AVAILABLE DATA section start

(** X8.  [extract_company_name] and [extract_sender_name] return plain
    characters only: the result is the word [Inconnu] or a sanitized
    text. *)
Theorem extract_sender_name_tidy (sender : pystr) :
  Forall tidy (extract_company_name capitalize sender)
  /\ Forall tidy (extract_sender_name capitalize sender).
Proof.
  assert (Hc : forall a, Forall tidy (extract_company_name capitalize a)).
  { intros a. unfold extract_company_name.
    destruct (negb (truthy a) || negb (mem 64%N a));
      [repeat constructor | apply sanitize_text_tidy]. }
  split; [apply Hc|]. unfold extract_sender_name.
  destruct (truthy sender); cbn [negb]; [|repeat constructor].
  destruct (mem 60%N sender && mem 62%N sender).
  - destruct (truthy _); [apply sanitize_text_tidy | apply Hc].
  - destruct (mem 64%N sender); [apply Hc | apply sanitize_text_tidy].
Qed.

Lemma sanitize_filename_pdf (stem : pystr) :
  In 95%N stem ->
  exists name,
    sanitize_filename upper datetime now strftime_stamp (stem ++ py ".pdf") 200
    = name ++ py ".pdf"
    /\ name <> [] /\ List.length name <= 196 /\ Forall tidy name.
Proof.
  intros Hin. unfold sanitize_filename.
  assert (Ht : truthy (stem ++ py ".pdf") = true) by now destruct stem.
  rewrite Ht. cbn [negb].
  unfold name_and_extension.
  change (py ".pdf") with (46%N :: py "pdf") at 1 2.
  rewrite rsplit1_app by (cbn; intros [H|[H|[H|[]]]]; discriminate H).
  change (py "." ++ sanitize_text (py "pdf") underscore) with (py ".pdf").
  change (Z.of_nat (List.length (py ".pdf"))) with 4%Z.
  change (200 - 4)%Z with 196%Z.
  assert (Hk : In 95%N (sanitize_text stem underscore))
    by (apply sanitize_text_keeps; [reflexivity..|exact Hin]).
  pose proof (sanitize_text_tidy stem) as Htidy.
  set (name0 := sanitize_text stem underscore) in *.
  set (name1 := if existsb _ RESERVED_NAMES then _ else _).
  assert (H1 : In 95%N name1 /\ Forall tidy name1).
  { subst name1. destruct (existsb _ _); [|now split]. split.
    - now left.
    - apply Forall_app. split; [repeat constructor|].
      apply Forall_app. split; [exact Htidy | repeat constructor]. }
  destruct H1 as [Hin1 Ht1].
  set (name2 := if (_ <? _)%Z then _ else _).
  assert (H2 : name2 <> [] /\ List.length name2 <= 196 /\ Forall tidy name2).
  { subst name2. destruct (Z.ltb_spec 196 (Z.of_nat (List.length name1))) as [Hlt|Hle].
    - unfold PyText.slice_to. cbn [Z.leb Z.compare].
      change (Z.to_nat 196) with 196. split; [|split].
      + destruct name1; [destruct Hin1 | discriminate].
      + rewrite length_firstn. lia.
      + now apply Forall_firstn.
    - split; [|split; [lia | exact Ht1]].
      intros E. rewrite E in Hin1. destruct Hin1. }
  destruct H2 as [Hne [Hlen Ht2]]. exists name2.
  destruct name2 as [|c r]; [contradiction|]. cbn [truthy negb].
  repeat split; assumption.
Qed.

(** X9.  [generate_pdf_filename] always returns a non-empty name of plain
    characters followed by [.pdf], at most 200 characters in all, whatever
    the sender, the date and the subject. *)
Theorem generate_pdf_filename_shape (sender : pystr)
  (date_obj : option datetime) (subject : pystr) :
  exists name,
    generate_pdf_filename upper capitalize datetime now strftime_ymd
      strftime_stamp sender date_obj subject = name ++ py ".pdf"
    /\ name <> [] /\ List.length name <= 196 /\ Forall tidy name.
Proof.
  unfold generate_pdf_filename.
  set (company := extract_sender_name capitalize sender).
  set (date_str := format_date_for_filename datetime now strftime_ymd date_obj).
  destruct (truthy subject).
  - set (sc := firstn 50 _).
    replace (company ++ py "_" ++ date_str ++ py "_" ++ sc ++ py ".pdf")
      with ((company ++ py "_" ++ date_str ++ py "_" ++ sc) ++ py ".pdf")
      by (now rewrite <- !app_assoc).
    apply sanitize_filename_pdf. apply in_or_app. right. now left.
  - replace (company ++ py "_" ++ date_str ++ py ".pdf")
      with ((company ++ py "_" ++ date_str) ++ py ".pdf")
      by (now rewrite <- !app_assoc).
    apply sanitize_filename_pdf. apply in_or_app. right. now left.
Qed.
(** X23.  After any reads, the proxy of [createDecryptProxy] returns for
    [name] what the record of [decryptEnv] holds for it in these cases.
    With a private key that is a string: [name] is not an own property of
    the bag; or it is a string under a name other than [__proto__], and,
    when that string is marked, the public key is a string or undefined.
    With a private key that is not a string: the value of [name] is not a
    marked string. *)
Theorem lazy_agrees_with_eager_on_strings
    (env : Obj) (names : list string) (name : string) (s : State) :
  (typeof (prop env "DOTENV_PRIVATE_KEY") = "string" /\
   (env !! name = None \/
    exists text,
      name <> "__proto__" /\
      env !! name = Some (VStr text) /\
      (startsWith text "encrypted:" = true ->
       typeof (prop env "DOTENV_PUBLIC_KEY") = "string" \/
       prop env "DOTENV_PUBLIC_KEY" = VUndefined)))
  \/
  (typeof (prop env "DOTENV_PRIVATE_KEY") <> "string" /\
   DotenvxDecrypt.isEncrypted (prop env name) = false) ->
  exists eager s',
    decryptEnv env s = (Ok (plain eager), s') /\
    fst (proxy_get (proxy_reads (DotenvxDecrypt.createDecryptProxy env) names) name)
      = prop eager name.
Proof.
  intros Hcase.
  destruct (decryptEnv_runs env s) as (eager & s' & Hrun & Hlook).
  exists eager, s'. split; [done |].
  destruct (proxy_get_over env
              (proxy_reads (DotenvxDecrypt.createDecryptProxy env) names) name)
    as [-> _].
  { apply proxy_reads_over, proxy_over_create. }
  unfold prop at 2. rewrite Hlook.
  destruct Hcase as [(Hpk & Hname) | (Hpk & Henc)].
  - rewrite Hpk. simpl.
    destruct Hname as [Hnone | (text & Hne & Hsome & Hpub)].
    + rewrite Hnone. simpl.
      assert (prop env name = object_prototype_get VObjectPrototype name) as ->
        by (unfold prop; by rewrite Hnone).
      destruct (String.eqb name "__proto__");
        (apply resolved_not_encrypted; unfold object_prototype_get;
         destruct (String.eqb name "__proto__"); [done |];
         by destruct (existsb _ _)).
    + apply String.eqb_neq in Hne. rewrite Hne, Hsome. simpl.
      rewrite (prop_lookup env name (VStr text) Hsome).
      unfold resolved. simpl.
      destruct (startsWith text "encrypted:") eqn:Hpre; [| done].
      by rewrite (eager_options_lazy env (Hpub eq_refl)).
  - destruct (String.eqb (typeof (prop env "DOTENV_PRIVATE_KEY")) "string") eqn:Heq.
    + by apply String.eqb_eq in Heq.
    + rewrite resolved_not_encrypted by done. unfold prop. done.
Qed.

End EagerLazyFacts.

Lemma lazy_agrees_with_eager_on_strings_witness :
  exists eager s',
    DotenvxDecrypt.decryptEnv sample_parse sample_env initial = (Ok (plain eager), s') /\
    fst (DotenvxDecrypt.proxy_get sample_parse
           (DotenvxDecrypt.proxy_reads sample_parse
              (DotenvxDecrypt.createDecryptProxy sample_env)
              ["MY_SECRET"; "OTHER"; "MY_SECRET"])
           "MY_SECRET")
      = prop eager "MY_SECRET".
Proof.
  apply (lazy_agrees_with_eager_on_strings sample_parse sample_env
           ["MY_SECRET"; "OTHER"; "MY_SECRET"] "MY_SECRET" initial).
  left. split; [reflexivity |].
  right. exists "encrypted:abc".
  split; [discriminate |]. split; [reflexivity |].
  intros _. right. reflexivity.
Defined.

(** C6.  The lazy and the eager variant do not agree on every name.  On
    the sample bag, whose private key is a string, [decryptEnv] returns a
    record without the binding [DB], although non-encrypted values are to
    pass through unchanged, while the proxy returns the binding. *)
Theorem lazy_returns_a_handle_eager_drops :
  exists eager s',
    DotenvxDecrypt.decryptEnv sample_parse sample_env initial = (Ok (plain eager), s') /\
    sample_env !! "DB" = Some (VHandle 1) /\
    eager !! "DB" = None /\
    prop eager "DB" = VUndefined /\
    fst (DotenvxDecrypt.proxy_get sample_parse
           (DotenvxDecrypt.createDecryptProxy sample_env) "DB") = VHandle 1.
Proof.
  eexists _, _. split; [vm_compute; reflexivity |].
  repeat split; vm_compute; reflexivity.
Qed.

(** Both strategies on the marked string of the sample bag. *)
Example lazy_and_eager_decrypt_my_secret :
  fst (DotenvxDecrypt.proxy_get sample_parse
         (DotenvxDecrypt.createDecryptProxy sample_env) "MY_SECRET")
    = VStr "plaintext1" /\
  exists eager s',
    DotenvxDecrypt.decryptEnv sample_parse sample_env initial = (Ok (plain eager), s') /\
    eager !! "MY_SECRET" = Some (VStr "plaintext1").
Proof.
  split; [vm_compute; reflexivity |].
  eexists _, _. split; vm_compute; reflexivity.
Qed.

(** On a bag with an own string [__proto__] the proxy returns the string
    and the record of [decryptEnv] does not hold it. *)
Example lazy_returns_own_proto_eager_drops :
  fst (DotenvxDecrypt.proxy_get sample_parse
         (DotenvxDecrypt.createDecryptProxy
            (<["DOTENV_PRIVATE_KEY" := VStr "k1"]> proto_string_env)) "__proto__")
    = VStr "x" /\
  exists eager s',
    DotenvxDecrypt.decryptEnv sample_parse
      (<["DOTENV_PRIVATE_KEY" := VStr "k1"]> proto_string_env) initial
      = (Ok (plain eager), s') /\
    prop eager "__proto__" = VObjectPrototype.
Proof.
  split; [vm_compute; reflexivity |].
  eexists _, _. split; vm_compute; reflexivity.
Qed.
(* ===================================================================== *)
(** ** src/secrets.ts: more on the snapshot and its readers *)
(* ===================================================================== *)

(** A bag with no marked string. *)
Definition plain_env : Obj :=
  <["DOTENV_PRIVATE_KEY" := VStr "k1"]>
    (<["OTHER" := VStr "plain"]> (<["DB" := VHandle 1]> ∅)).

Section ReaderFacts.

Variable dotenvx_parse : Parser.

Local Abbreviation decrypt := (Secrets.decrypt dotenvx_parse).
Local Abbreviation processedEnv := (Secrets.processedEnv dotenvx_parse).
Local Abbreviation withSecrets := (Secrets.withSecrets dotenvx_parse).

Lemma written_nothing_in lines (l : list (string * Value)) :
  (forall x, x ∈ l -> lines x = []) -> written lines l = [].
Proof.
  unfold written. induction l as [|x l IH]; intros Hl; simpl; [done |].
  rewrite (Hl x) by apply list_elem_of_here.
  apply IH. intros y Hy. apply Hl. by apply list_elem_of_further.
Qed.

(** What the readers return when they are the handler. *)
Lemma withSecrets_getBinding env k s snap s' :
  processedEnv env s = (Ok snap, s') ->
  fst (withSecrets env (Secrets.getBinding k) s) = Ok (lookup_in (bound snap s') snap k).
Proof.
  intros Hrun.
  destruct (withSecrets_runs dotenvx_parse env (Secrets.getBinding k) s snap s' Hrun)
    as [-> Hact].
  by rewrite (getBinding_active_rec _ snap k Hact).
Qed.

Lemma withSecrets_getSecret env k s snap s' :
  processedEnv env s = (Ok snap, s') ->
  fst (withSecrets env (Secrets.getSecret k) s) =
    Ok (if String.eqb (typeof (lookup_in (bound snap s') snap k)) "string"
        then lookup_in (bound snap s') snap k else VUndefined).
Proof.
  intros Hrun.
  destruct (withSecrets_runs dotenvx_parse env (Secrets.getSecret k) s snap s' Hrun)
    as [-> Hact].
  by rewrite (getSecret_active_rec _ snap k Hact).
Qed.

(** An own property of the snapshot is what both readers find. *)
Lemma withSecrets_reads_own env k v s snap s' :
  processedEnv env s = (Ok snap, s') ->
  own snap !! k = Some v ->
  fst (withSecrets env (Secrets.getBinding k) s) = Ok v /\
  fst (withSecrets env (Secrets.getSecret k) s) =
    Ok (if String.eqb (typeof v) "string" then v else VUndefined).
Proof.
  intros Hrun Hk. split.
  - rewrite (withSecrets_getBinding env k s snap s' Hrun).
    by rewrite (lookup_in_own _ snap k v Hk).
  - rewrite (withSecrets_getSecret env k s snap s' Hrun).
    by rewrite (lookup_in_own _ snap k v Hk).
Qed.

(** X3.  With a private key present, a marked string under a name other
    than [__proto__] that [decrypt] resolves is replaced by the plaintext,
    and both [getSecret] and [getBinding] return the plaintext to the
    handler. *)
Theorem successful_decryption_stores_plaintext
    (env : Obj) (s : State) (k text plain : string) :
  truthy (prop env "DOTENV_PRIVATE_KEY") = true ->
  env !! k = Some (VStr text) ->
  startsWith text "encrypted:" = true ->
  decrypt k text (prop env "DOTENV_PRIVATE_KEY") (prop env "DOTENV_PUBLIC_KEY") = Ok plain ->
  k <> "__proto__" ->
  exists snap s',
    processedEnv env s = (Ok snap, s') /\
    own snap !! k = Some (VStr plain) /\
    fst (withSecrets env (Secrets.getSecret k) s) = Ok (VStr plain) /\
    fst (withSecrets env (Secrets.getBinding k) s) = Ok (VStr plain).
Proof.
  intros Hpk Hk Hpre Hdec Hne.
  destruct (processedEnv env s) as [[snap|e] s'] eqn:Hrun;
    [| by rewrite processedEnv_runs in Hrun].
  assert (own snap !! k = Some (VStr plain)) as Hsnap.
  { destruct (processedEnv_lookup dotenvx_parse env s snap s' Hrun) as [Hown _].
    rewrite Hown, Hk. apply String.eqb_neq in Hne. rewrite Hne. simpl.
    by rewrite Hpre, Hpk, Hdec. }
  exists snap, s'.
  destruct (withSecrets_reads_own env k _ s snap s' Hrun Hsnap) as [Hb Hs].
  by repeat split.
Qed.

(** X4.  A bag without marked strings and without own [__proto__] is
    its own snapshot: the loop returns the bag and writes nothing, whatever
    the keys and the primitive. *)
Theorem unmarked_bag_is_its_own_snapshot (env : Obj) (s : State) :
  map_Forall (fun _ v => marked v = false) env ->
  env !! "__proto__" = None ->
  processedEnv env s = (Ok (plain env), s).
Proof.
  intros Hplain Hp. rewrite processedEnv_runs. f_equal.
  - f_equal. rewrite fill_rec_entries_plain by done. f_equal.
    apply map_eq. intros k. rewrite fill_entries_lookup.
    destruct (env !! k) as [v|] eqn:Hk; simpl; [| done].
    by rewrite stored_unmarked by apply (Hplain k v Hk).
  - rewrite written_nothing_in; [apply with_console_nil |].
    intros [k v] Hkv. apply elem_of_map_to_list in Hkv.
    specialize (Hplain k v Hkv). simpl in Hplain.
    unfold failure, marked in *. simpl.
    destruct v; try done. simpl in Hplain. by rewrite Hplain.
Qed.
Lemma unset_base_requests_idempotent_witness :
  repeat_map_with_seeds 3 2 demo_world
  = (inr (replicate 3 [(None, None); (None, None)]), demo_world).
Proof.
  destruct (unset_base_requests_idempotent demo_world 2 3) as (R & _);
    [lia | reflexivity | exact R].
Defined.

(** ** Directory resolution *)

Lemma data_dir_eq (self : LazyTfdsLoader) (w : World) :
  data_dir self w = (inr (resolved_dir self w), after_data_dir self w).
Proof.
  unfold data_dir, resolved_dir, after_data_dir, bind, get.
  destruct (truthy_str (TFDS_DATA_DIR_OVERRIDE w)); [|reflexivity].
  destruct (truthy_str (_data_dir self)); reflexivity.
Qed.

Lemma after_data_dir_override (self : LazyTfdsLoader) (w : World) :
  TFDS_DATA_DIR_OVERRIDE (after_data_dir self w) = TFDS_DATA_DIR_OVERRIDE w.
Proof. unfold after_data_dir. by case_match. Qed.

Lemma after_data_dir_memo (self : LazyTfdsLoader) (w : World) :
  MEMOIZED_BUILDERS (after_data_dir self w) = MEMOIZED_BUILDERS w.
Proof. unfold after_data_dir. by case_match. Qed.

Lemma after_data_dir_catalog (self : LazyTfdsLoader) (w : World) :
  catalog (after_data_dir self w) = catalog w.
Proof. unfold after_data_dir. by case_match. Qed.

Lemma after_data_dir_calls (self : LazyTfdsLoader) (w : World) :
  builder_calls (after_data_dir self w) = builder_calls w.
Proof. unfold after_data_dir. by case_match. Qed.

Lemma resolved_dir_stable (self : LazyTfdsLoader) (w w' : World) :
  TFDS_DATA_DIR_OVERRIDE w' = TFDS_DATA_DIR_OVERRIDE w →
  resolved_dir self w' = resolved_dir self w.
Proof. unfold resolved_dir. by intros ->. Qed.

Lemma app_singleton_neq {A} (l : list A) (x : A) : l ++ [x] ≠ l.
Proof.
  intros H. apply (f_equal length) in H. rewrite length_app in H. cbn in H. lia.
Qed.

(** C7, as the code has it.  [data_dir] returns the override whenever the
    override is set, that is a non-empty string, and the loader's own
    directory otherwise; it writes one warning exactly when the override and
    the loader's own directory are both set, whether or not they differ, and
    changes nothing else.  [set_tfds_data_dir_override] stores its argument. *)
Theorem data_dir_resolution (self : LazyTfdsLoader) (w : World) :
  data_dir self w
  = (inr (if truthy_str (TFDS_DATA_DIR_OVERRIDE w)
          then TFDS_DATA_DIR_OVERRIDE w else _data_dir self),
     if truthy_str (TFDS_DATA_DIR_OVERRIDE w) && truthy_str (_data_dir self)
     then with_log (LogWarning (override_warning self w)) w else w)
  ∧ (is_set (TFDS_DATA_DIR_OVERRIDE w) →
     (data_dir self w).1 = inr (TFDS_DATA_DIR_OVERRIDE w))
  ∧ (¬ is_set (TFDS_DATA_DIR_OVERRIDE w) →
     data_dir self w = (inr (_data_dir self), w))
  ∧ (warns self w ↔
     is_set (TFDS_DATA_DIR_OVERRIDE w) ∧ is_set (_data_dir self))
  ∧ (∀ x, TFDS_DATA_DIR_OVERRIDE (set_tfds_data_dir_override x w).2 = x).
Proof.
  rewrite data_dir_eq. unfold resolved_dir, after_data_dir, warns, is_set.
  split_and!; try done.
  - by intros ->.
  - intros H. apply not_true_is_false in H. by rewrite H.
  - rewrite data_dir_eq. unfold after_data_dir. split.
    + intros [msg Hm]. destruct (truthy_str (TFDS_DATA_DIR_OVERRIDE w)),
        (truthy_str (_data_dir self)); cbn in Hm; try done;
        symmetry in Hm; by apply app_singleton_neq in Hm.
    + intros [-> ->]. by eexists.
Qed.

AVAILABLE DATA section end

→ **WHAT YOU HAVE TO DO**: Which lines run from the one holding "destruct (processedEnv env" through the one holding "processedEnv env s = (Ok (plain env), s)." in the records above? Repeat them exactly, both included, and nothing more.

→ **SOLVED PROBLEM**:
  destruct (processedEnv env s) as [[snap|e] s'] eqn:Hrun;
    [| by rewrite processedEnv_runs in Hrun].
  assert (own snap !! k = Some (VStr plain)) as Hsnap.
  { destruct (processedEnv_lookup dotenvx_parse env s snap s' Hrun) as [Hown _].
    rewrite Hown, Hk. apply String.eqb_neq in Hne. rewrite Hne. simpl.
    by rewrite Hpre, Hpk, Hdec. }
  exists snap, s'.
  destruct (withSecrets_reads_own env k _ s snap s' Hrun Hsnap) as [Hb Hs].
  by repeat split.
Qed.

(** X4.  A bag without marked strings and without own [__proto__] is
    its own snapshot: the loop returns the bag and writes nothing, whatever
    the keys and the primitive. *)
Theorem unmarked_bag_is_its_own_snapshot (env : Obj) (s : State) :
  map_Forall (fun _ v => marked v = false) env ->
  env !! "__proto__" = None ->
  processedEnv env s = (Ok (plain env), s).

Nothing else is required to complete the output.